Bayangkan seorang pemuda yang baru pertama kali menusuk pipinya dengan vel. Rasa sakit pasti ada, namun ada dorongan spiritual yang jauh lebih besar. Keluarganya, teman-teman, dan bahkan orang asing yang berdiri di sepanjang jalan memberikan dukungan moral. Sorak-sorai dan lantunan doa mengiringi setiap langkah mereka. Ada getaran energi yang aneh di udara, perpaduan antara ketegangan, iman, dan kelegaan saat mereka berhasil melewati setiap rintangan. Bagi mereka, rasa sakit fisik adalah pengorbanan kecil dibanding dengan ketenangan spiritual yang akan mereka dapatkan, sebuah bentuk permohonan maaf atau syukur yang mendalam kepada Dewa Murugan. Ini adalah momen di mana mereka merasa paling dekat dengan Yang Ilahi, sebuah pengalaman yang akan terukir dalam memori mereka seumur hidup.

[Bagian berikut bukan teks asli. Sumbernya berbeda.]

Lemma uncompacted_inv o f r k l :
  Forall valid l → StronglySorted sep l → valid_range r →
  loop_inv [] (sort_by_key (flat_map (carve o f r) l ++ new_lock o f r k)).
Proof.
  intros Hv Hs Hr. set (next := _ ++ _).
  assert (Hval : Forall valid next).
  { apply Forall_app. split.
    - apply Forall_forall. intros p (x & Hx & Hp)%flat_map_carve_elem.
      apply carve_piece in Hp as (_&_&_&_&_&Hp&_). apply Hp. by eapply Forall_forall.
    - destruct k; repeat constructor; apply Hr. }
  assert (Hap : StronglySorted apart next).
  { apply StronglySorted_app_iff. split_and!.
    - apply flat_map_carve_apart; [|done]. destruct Hr. lia.
    - destruct k; simpl; repeat constructor.
    - intros p q (x & Hx & Hp)%flat_map_carve_elem Hq. destruct k; [|set_solver].
      apply list_elem_of_singleton in Hq as ->.
      apply carve_piece in Hp as (Hf & Ho & _ & _ & _ & _ & Hp).
      destruct (decide (owner x = o ∧ file x = f)) as [[? ?]|N].
      + right. simpl. auto.
      + left. intros [? ?]. simpl in *. apply N. split; congruence. }
  split; [constructor|constructor| |by rewrite sort_by_key_perm|set_solver].
  eapply (StronglySorted_pairs key_le apart _ valid).
  - intros a b [Ha _] [Hb _] [?|[? ?]] [N|?]; [by left..|done|right]. split; [done|lia].
  - by rewrite sort_by_key_perm.
  - apply sort_by_key_sorted.
  - apply (StronglySorted_perm _ next); [by rewrite sort_by_key_perm|done].
Qed.

(** *** Registry invariant *)

(** No byte of a file is held by one process while another holds it for
    writing. *)
Definition exclusive (l : list Lock) : Prop :=
  ∀ o1 o2 f b k1 k2, o1 ≠ o2 → holds l o1 f b k1 → holds l o2 f b k2 → k1 ≠ Write ∧ k2 ≠ Write.

Record registry_ok (l : list Lock) : Prop := mkRegistryOk {
  ok_valid : Forall valid l;
  ok_sep : StronglySorted sep l;
  ok_exclusive : exclusive l;
  ok_total : zlen l ≤ MAX_LOCKS;
  ok_quota : ∀ o, count_owner o l ≤ MAX_LOCKS_PER_PROCESS;
}.

#[global] Instance count_owner_perm o : Proper (Permutation ==> eq) (count_owner o).
Proof.
  unfold count_owner. induction 1 as [|x l l' Hp IH|x y l|]; simpl; try done.
  - destruct (owner x =? o); autorewrite with mochi; lia.
  - destruct (owner x =? o), (owner y =? o); autorewrite with mochi; lia.
  - lia.
Qed.

Lemma coalesce_ok o f b k l :
  loop_inv [] l →
  Forall valid (coalesce l) ∧ StronglySorted sep (coalesce l) ∧
  (holds (coalesce l) o f b k ↔ holds l o f b k) ∧
  count_owner o (coalesce l) ≤ count_owner o l.
Proof.
  intros Hi. destruct (coalesce_fold [] l o f b k Hi) as (H1 & H2 & H3). unfold coalesce.
  split_and!.
  - rewrite reverse_Permutation. apply (li_valid _ _ H1).
  - change sep with (flip (flip sep)). apply StronglySorted_reverse, (li_sorted _ _ H1).
  - rewrite (holds_perm _ _ _ _ _ _ (reverse_Permutation _)), H2, holds_nil. tauto.
  - rewrite reverse_Permutation. unfold count_owner at 2 in H3. simpl in H3.
    rewrite zlen_nil in H3. lia.
Qed.

(** *** Conflicts *)

Lemma min_by_conflict_key_none l : min_by_conflict_key l = None ↔ l = [].
Proof. by destruct l. Qed.

Lemma min_by_conflict_key_some l x :
  min_by_conflict_key l = Some x →
  x ∈ l ∧ ∀ y, y ∈ l → conflict_key_ltb y x = false.
Proof.
  destruct l as [|a l]; [done|]. simpl. intros [= <-].
  revert a. induction l as [|c l IH]; intros a; simpl.
  - split; [by left|]. intros y ->%list_elem_of_singleton. unfold conflict_key_ltb. lia.
  - destruct (conflict_key_ltb c a) eqn:E.
    + destruct (IH c) as [H1 H2]. split; [set_solver|].
      intros y [->|Hy]%elem_of_cons; [|auto].
      specialize (H2 c ltac:(by left)). unfold conflict_key_ltb in *. lia.
    + destruct (IH a) as [H1 H2]. split; [set_solver|].
      intros y [->|[->|Hy]%elem_of_cons]%elem_of_cons; [apply H2; by left| |apply H2; by right].
      specialize (H2 a ltac:(by left)). unfold conflict_key_ltb in *. lia.
Qed.

Lemma blockers_elem l o f k r x :
  x ∈ blockers l o f k r ↔
  x ∈ l ∧ file x = f ∧ owner x ≠ o ∧ overlaps r (range x) = true ∧ (k = Write ∨ kind x = Write).
Proof.
  unfold blockers, blocks. rewrite list_elem_of_In, filter_In, <- list_elem_of_In.
  rewrite !andb_true_iff, orb_true_iff, negb_true_iff, Z.eqb_neq, !bool_decide_eq_true. tauto.
Qed.

Lemma conflict_none l o f k r :
  Forall valid l → valid_range r →
  conflict l o f k r = None ↔
  ∀ b o' k', in_range b r → o' ≠ o → holds l o' f b k' → k ≠ Write ∧ k' ≠ Write.
Proof.
  intros Hv [Hr _]. unfold conflict.
  assert (conflict l o f k r = None ↔ blockers l o f k r = []) as Hn.
  { rewrite <- min_by_conflict_key_none. unfold conflict. by destruct (min_by_conflict_key _). }
  unfold conflict in Hn. rewrite Hn. split.
  - intros Hb b o' k' Hin Ho (x & Hx & <- & Hf & <- & Hbx).
    assert (x ∉ blockers l o f k r) as N by (rewrite Hb; set_solver).
    rewrite blockers_elem, overlaps_spec in N. unfold in_range in *.
    split; intros ?; apply N; split_and!; auto; lia.
  - intros H. destruct (blockers l o f k r) as [|x xs] eqn:E; [done|exfalso].
    assert (x ∈ blockers l o f k r) as Hx by (rewrite E; by left).
    rewrite blockers_elem, overlaps_spec in Hx. destruct Hx as (Hx & Hf & Ho & Hov & Hw).
    rewrite Forall_forall in Hv. destruct (Hv x Hx) as [Hvx _].
    destruct (H (Z.max (start r) (start (range x))) (owner x) (kind x)); [unfold in_range; lia|done| |].
    + exists x. unfold in_range. split_and!; try done; lia.
    + naive_solver.
Qed.

(** *** Successful replacements *)

Definition compacted (o : Z) (f : FileKey) (r : Range) (k : option Kind) (l : list Lock) :=
  coalesce (sort_by_key (flat_map (carve o f r) l ++ new_lock o f r k)).

Lemma replacement_ok alloc l o f r k next :
  replacement alloc l o f r k = Ok next ↔
  alloc = true ∧ (∀ k', k = Some k' → conflict l o f k' r = None) ∧
  next = compacted o f r k l ∧ zlen next ≤ MAX_LOCKS ∧
  count_owner o next ≤ MAX_LOCKS_PER_PROCESS.
Proof.
  unfold replacement. fold (new_lock o f r k). fold (compacted o f r k l).
  destruct (k ≫= (λ k0, conflict l o f k0 r)) as [c|] eqn:Ec.
  { split; [done|]. intros (_ & Hc & _). destruct k; simpl in Ec; [|done].
    specialize (Hc _ eq_refl). congruence. }
  destruct alloc; simpl; [|naive_solver].
  destruct (_ || _) eqn:E.
  - split; [done|]. intros (_ & _ & -> & ? & ?). lia.
  - split.
    + intros [= <-]. split_and!; [done| |done|lia|lia]. by intros k' ->.
    + by intros (_ & _ & -> & _).
Qed.

Lemma compacted_holds l o f r k o' f' b k' :
  Forall valid l → StronglySorted sep l → valid_range r →
  holds (compacted o f r k l) o' f' b k' ↔
  (o' = o ∧ f' = f ∧ in_range b r ∧ k = Some k') ∨
  (¬ (o' = o ∧ f' = f ∧ in_range b r) ∧ holds l o' f' b k').
Proof.
  intros Hv Hs Hr. pose proof (uncompacted_inv o f r k l Hv Hs Hr) as Hi.
  destruct (coalesce_ok o' f' b k' _ Hi) as (_ & _ & H & _).
  unfold compacted. rewrite H.
  rewrite (holds_perm _ _ _ _ _ _ (sort_by_key_perm _)), holds_app, flat_map_carve_holds.
  unfold new_lock. destruct k as [k|]; rewrite ?holds_cons, ?holds_nil; simpl; naive_solver.
Qed.

Lemma count_owner_app o l1 l2 : count_owner o (l1 ++ l2) = count_owner o l1 + count_owner o l2.
Proof. unfold count_owner. by rewrite List.filter_app, zlen_app. Qed.

(** Cutting and compacting never give another process more entries. *)
Lemma compacted_count_other l o f r k o' :
  Forall valid l → StronglySorted sep l → valid_range r → o' ≠ o →
  count_owner o' (compacted o f r k l) ≤ count_owner o' l.
Proof.
  intros Hv Hs Hr Ho. pose proof (uncompacted_inv o f r k l Hv Hs Hr) as Hi.
  destruct (coalesce_ok o' f 0 Write _ Hi) as (_ & _ & _ & H).
  fold (compacted o f r k l) in H.
  rewrite (count_owner_perm o' _ _ (sort_by_key_perm _)), count_owner_app in H.
  assert (count_owner o' (new_lock o f r k) = 0) as E.
  { unfold count_owner. destruct k; simpl; [|done].
    by replace (o =? o') with false by lia. }
  assert (count_owner o' (flat_map (carve o f r) l) = count_owner o' l) as E'; [|lia].
  clear -Ho. induction l as [|x l IH]; simpl; [done|].
  rewrite count_owner_app, IH. change (x :: l) with ([x] ++ l). rewrite count_owner_app.
  f_equal. unfold carve. destruct (touched o f r x) eqn:T; [|done].
  apply touched_spec in T as (T & _). simpl.
  unfold count_owner. case_ifs; simpl; rewrite ?T; by replace (o =? o') with false by lia.
Qed.

(** *** Canonical form: the held bytes determine the entries *)

Lemma holds_ge y l x b k :
  StronglySorted sep (y :: l) → Forall valid (y :: l) →
  holds (y :: l) (owner x) (file x) b k →
  group_lt y x ∨ same_group y x ∧ start (range y) ≤ b.
Proof.
  intros [_ Hs]%StronglySorted_inv Hv (z & Hz & Ho & Hf & _ & Hb).
  rewrite Forall_forall in Hs, Hv. destruct (Hv y ltac:(by left)) as [Hvy _].
  unfold in_range in Hb. apply elem_of_cons in Hz as [->|Hz].
  - right. split; [by split|]. lia.
  - destruct (Hs z Hz) as [H|[H H']].
    + left. eapply group_lt_same_r; [exact H|]. by split.
    + right. split; [eapply same_group_trans; [exact H|]; by split|]. lia.
Qed.

Lemma holds_head y l b k :
  StronglySorted sep (y :: l) → in_range b (range y) →
  holds (y :: l) (owner y) (file y) b k → kind y = k.
Proof.
  intros [_ Hs]%StronglySorted_inv Hb (z & Hz & Ho & Hf & <- & Hbz).
  rewrite Forall_forall in Hs. unfold in_range in *. apply elem_of_cons in Hz as [->|Hz]; [done|].
  destruct (Hs z Hz) as [H|[H H']]; [|lia]. exfalso. eapply (group_lt_irrefl y z); [by split|done].
Qed.

Lemma holds_end x l :
  StronglySorted sep (x :: l) → valid x →
  ¬ holds (x :: l) (owner x) (file x) (end_ (range x)) (kind x).
Proof.
  intros [_ Hs]%StronglySorted_inv [Hv _] (z & Hz & Ho & Hf & Hk & Hb).
  rewrite Forall_forall in Hs. unfold in_range in *. apply elem_of_cons in Hz as [->|Hz]; [lia|].
  destruct (Hs z Hz) as [H|[H [?|[? ?]]]]; [|lia|congruence].
  eapply (group_lt_irrefl x z); [by split|done].
Qed.

Lemma holds_tail x l o f b k :
  StronglySorted sep (x :: l) →
  holds l o f b k ↔
  holds (x :: l) o f b k ∧ ¬ (o = owner x ∧ f = file x ∧ in_range b (range x)).
Proof.
  intros [_ Hs]%StronglySorted_inv. rewrite Forall_forall in Hs. rewrite holds_cons. split.
  - intros H. split; [by right|]. intros (-> & -> & Hb). destruct H as (z & Hz & Ho & Hf & _ & Hbz).
    unfold in_range in *. destruct (Hs z Hz) as [H|[H H']]; [|lia].
    eapply (group_lt_irrefl x z); [by split|done].
  - intros [[(<- & <- & <- & ?)|?] N]; [exfalso; by apply N|done].
Qed.

Lemma canonical_end x y l1 l2 :
  StronglySorted sep (x :: l1) → valid x → same_group x y → kind x = kind y →
  start (range x) = start (range y) →
  (∀ b, holds (y :: l2) (owner y) (file y) b (kind y) →
        holds (x :: l1) (owner y) (file y) b (kind y)) →
  end_ (range y) ≤ end_ (range x).
Proof.
  intros Hs Hv [Hf Ho] Hk Hst H. apply Z.nlt_ge. intros Hlt.
  apply (holds_end x l1 Hs Hv). rewrite Hf, Ho, Hk. apply H. destruct Hv as [Hv _].
  apply holds_cons. left. split_and!; try done; unfold in_range; lia.
Qed.

Lemma canonical l1 l2 :
  Forall valid l1 → StronglySorted sep l1 → Forall valid l2 → StronglySorted sep l2 →
  (∀ o f b k, holds l1 o f b k ↔ holds l2 o f b k) → l1 = l2.
Proof.
  revert l2. induction l1 as [|x l1 IH]; intros [|y l2] Hv1 Hs1 Hv2 Hs2 Heq; [done|..].
  - inversion Hv2 as [|? ? [Hy _] _]; subst.
    destruct (proj2 (Heq (owner y) (file y) (start (range y)) (kind y))) as (? & ?%elem_of_nil & _);
      [|done]. apply holds_cons. left. split_and!; try done; unfold in_range; lia.
  - inversion Hv1 as [|? ? [Hx _] _]; subst.
    destruct (proj1 (Heq (owner x) (file x) (start (range x)) (kind x))) as (? & ?%elem_of_nil & _);
      [|done]. apply holds_cons. left. split_and!; try done; unfold in_range; lia.
  - pose proof Hv1 as Hv1'. pose proof Hv2 as Hv2'.
    inversion Hv1' as [|? ? Hx Hv1t]; subst. inversion Hv2' as [|? ? Hy Hv2t]; subst.
    assert (Hself : ∀ z l, valid z → holds (z :: l) (owner z) (file z) (start (range z)) (kind z)).
    { intros z l [Hz _]. apply holds_cons. left. unfold in_range. split_and!; done || lia. }
    pose proof (holds_ge y l2 x _ _ Hs2 Hv2 (proj1 (Heq _ _ _ _) (Hself x l1 Hx))) as HA.
    pose proof (holds_ge x l1 y _ _ Hs1 Hv1 (proj2 (Heq _ _ _ _) (Hself y l2 Hy))) as HB.
    assert (same_group x y ∧ start (range x) = start (range y)) as [[Hf Ho] Hst].
    { destruct HA as [HA|[HA ?]], HB as [HB|[HB ?]].
      - destruct (group_lt_asym x y HB HA).
      - destruct (group_lt_irrefl y x); [|done]. by destruct HB.
      - destruct (group_lt_irrefl x y); [|done]. by destruct HA.
      - split; [done|lia]. }
    assert (kind y = kind x) as Hk.
    { apply (holds_head y l2 (start (range x))); [done|destruct Hy; unfold in_range; lia|].
      rewrite <- Hf, <- Ho. by apply Heq, Hself. }
    assert (end_ (range x) = end_ (range y)) as He.
    { apply Z.le_antisymm.
      - apply (canonical_end y x l2 l1); try done. intros b. apply Heq.
      - apply (canonical_end x y l1 l2); try done. intros b. apply Heq. }
    assert (x = y) as ->.
    { destruct x as [? ? ? [? ?]], y as [? ? ? [? ?]]; simpl in *; by subst. }
    f_equal. apply IH; try done; [by apply StronglySorted_inv in Hs1 as [? _]
      |by apply StronglySorted_inv in Hs2 as [? _]|].
    intros o f b k. rewrite (holds_tail y l1), (holds_tail y l2), Heq by done. done.
Qed.
(** [entries.iter().find(|entry| entry.id == id)]. *)
Fixpoint find_endpoint (id : Z) (es : list Endpoint) : option Endpoint :=
  match es with
  | [] => None
  | e :: es => if ep_id e =? id then Some e else find_endpoint id es
  end.
(** A change of the entry that [find] gives. *)
Fixpoint alter_endpoint (id : Z) (f : Endpoint → Endpoint) (es : list Endpoint) : list Endpoint :=
  match es with
  | [] => []
  | e :: es => if ep_id e =? id then f e :: es else e :: alter_endpoint id f es
  end.

Definition endpoint (st : Streams) (id : Z) : result Z Endpoint := ok_or (-9) (find_endpoint id (entries st)).
Definition update (id : Z) (f : Endpoint → Endpoint) (st : Streams) : Streams :=
  mkStreams (next st) (alter_endpoint id f (entries st)).
Definition update_world (id : Z) (f : Endpoint → Endpoint) (w : World) : World :=
  mkWorld (heap w) (update id f (streams w)).

(** A fresh, unconnected description. *)
Definition fresh_endpoint (id : Z) (kind : Kind) (peer : option Z) (credentials : Z * Z) (options : Z)
    : Endpoint :=
  mkEndpoint id kind peer credentials stream_new
    (if bool_decide (kind = Stream) then None else Some records_new)
    RECEIVE_CAPACITY SEND_CAPACITY 0 0 0 false false options None None None None None.

Section socket.
Context {SP : SocketProtocol}.

(** [SocketName::new] and [SocketName::address]. *)
Definition name_new (path : list Z) : result Z SocketName :=
  if (zlen path =? 0) || (zlen path >? MAX_UNIX_NAME_BYTES) || bool_decide (0 ∈ path) then Err (-22)
  else Ok (mkName path).
Definition name_address (o : option SocketName) : Address :=
  match o with Some n => UnixPath (name_bytes n) | None => UnixUnnamed end.

(** [Streams::validate_create]. *)
Definition validate_create (request : Create) : result Z unit :=
  _ ← ensure (Z.ldiff (create_options request) NONBLOCKING =? 0) (-22);
  _ ← ensure (bool_decide (domain request = Unix) &&
              match create_kind request with Stream | Datagram | SequencedPacket => true | _ => false end)
        (-95);
  ensure (protocol request =? 0) (-93).

(** [Streams::create]. *)
Definition create (alloc : bool) (request : Create) (credentials : Z * Z) : stM Streams Z Z := λ st,
  match validate_create request with
  | Err e => (st, Err e)
  | Ok _ =>
      if (zlen (entries st) =? MAX_SOCKETS) || (next st >? MAX_DESCRIPTION_ID) then (st, Err (-23))
      else if negb alloc then (st, Err (-12))
      else
        let id := next st in
        (mkStreams (id + 1)
           (entries st ++ [fresh_endpoint id (create_kind request) None credentials (create_options request)]),
         Ok id)
  end.
(* ===== verification/SocketGraph.v ===== *)
(** * The connection graph of the socket table

    A [Link] is the part of a socket description that refers to other
    descriptions: its peer, the connections waiting at a listener, the
    listener a waiting connection is queued at, and the identifier reserved
    for an accept that may have to be retried.  [graph_ok] is the invariant
    of a table of links; each lemma below is the effect of one operation of
    [posix/src/socket.rs] on it. *)

From S2P Require Import Prelude SocketProtocol SocketRights SocketStream SocketRecord Socket.

Record Link := mkLink {
  l_kind : Kind; l_peer : option Z; l_listener : option Listener; l_queued : option Z; l_retry : option Z }.

Record graph_ok (n : Z) (g : gmap Z Link) : Prop := {
  gk_range i l : g !! i = Some l → 1 ≤ i < n;
  gk_retry i l r : g !! i = Some l → l_retry l = Some r →
    1 ≤ r < n ∧ g !! r = None ∧ is_Some (l_queued l) ∧
    ∀ j l', g !! j = Some l' → l_retry l' = Some r → j = i;
  gk_peer i l p : g !! i = Some l → l_peer l = Some p →
    1 ≤ p < n ∧ (∀ j l', g !! j = Some l' → l_retry l' ≠ Some p) ∧
    ∀ l', g !! p = Some l' → l_kind l' = l_kind l ∧ (l_kind l ≠ Datagram → p ≠ i ∧ l_peer l' = Some i);
  gk_listener i l s : g !! i = Some l → l_listener l = Some s →
    l_peer l = None ∧ l_queued l = None ∧ l_kind l ≠ Datagram ∧
    1 ≤ backlog s ≤ MAX_BACKLOG ∧ zlen (pending s) ≤ MAX_BACKLOG ∧ NoDup (pending s) ∧
    ∀ p, p ∈ pending s → ∃ l', g !! p = Some l' ∧ l_queued l' = Some i;
  gk_queued i l j : g !! i = Some l → l_queued l = Some j →
    is_Some (l_peer l) ∧ ∃ l' s, g !! j = Some l' ∧ l_listener l' = Some s ∧ i ∈ pending s ∧ l_kind l' = l_kind l;
}.


Definition with_peer (p : option Z) (l : Link) : Link :=
  mkLink (l_kind l) p (l_listener l) (l_queued l) (l_retry l).
Definition with_listener (s : option Listener) (l : Link) : Link :=
  mkLink (l_kind l) (l_peer l) s (l_queued l) (l_retry l).
Definition with_retry (r : option Z) (l : Link) : Link :=
  mkLink (l_kind l) (l_peer l) (l_listener l) (l_queued l) r.
Definition with_queued (j : option Z) (l : Link) : Link :=
  mkLink (l_kind l) (l_peer l) (l_listener l) j (l_retry l).

(** Case on the lookups in updated tables. *)
Ltac inv_insert :=
  repeat match goal with
  | H : <[_ := _]> _ !! _ = Some _ |- _ =>
      apply lookup_insert_Some in H as [[? ?]|[? H]]; subst; simpl in *
  end; simplify_eq/=.

Lemma graph_ok_empty : graph_ok 1 ∅.
Proof. split; intros i l; by rewrite lookup_empty. Qed.

Section graph.
Context (n : Z) (g : gmap Z Link) (Hg : graph_ok n g).

Lemma fresh_none i : n ≤ i → g !! i = None.
Proof. intros Hi. apply eq_None_not_Some. intros [l Hl%(gk_range _ _ Hg)]. lia. Qed.

(** Nobody is connected to a description that is not connected itself, unless
    it is a datagram socket. *)
Lemma no_peer i l j l' :
  g !! i = Some l → l_peer l = None → l_kind l ≠ Datagram →
  g !! j = Some l' → l_peer l' ≠ Some i.
Proof.
  intros Hi Hp Hk Hj Hpj. destruct (gk_peer _ _ Hg j l' i Hj Hpj) as (_ & _ & H).
  destruct (H l Hi) as [Hkk Hb]. rewrite Hkk in Hk. destruct (Hb Hk). congruence.
Qed.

Komunitas dan Transformasi Sosial: Ikatan yang Menguat
Selain dimensi spiritual, Thaipusam juga berfungsi sebagai sarana memperkuat identitas dan solidaritas komunitas Tamil di Medan. Prosesi ini bukan hanya tentang perjalanan individu, tetapi juga tentang kolektivitas. Konsep communitas yang dikemukakan Turner sangat terlihat dalam Thaipusam, di mana individu-individu yang menjalani ritual menjadi bagian dari suatu hubungan yang melampaui batas kasta, status ekonomi, dan identitas sosial sehari-hari.


Dalam komunitas Hindu Tamil di Medan, Thaipusam tidak hanya menjadi simbol pengabdian kepada Dewa Murugan, tetapi juga simbol resistensi budaya, mempertahankan tradisi mereka dalam konteks masyarakat yang lebih luas. Dalam perspektif Turner, ini menunjukkan bagaimana ritual dapat berfungsi sebagai alat pemulihan identitas kolektif, terutama bagi kelompok minoritas.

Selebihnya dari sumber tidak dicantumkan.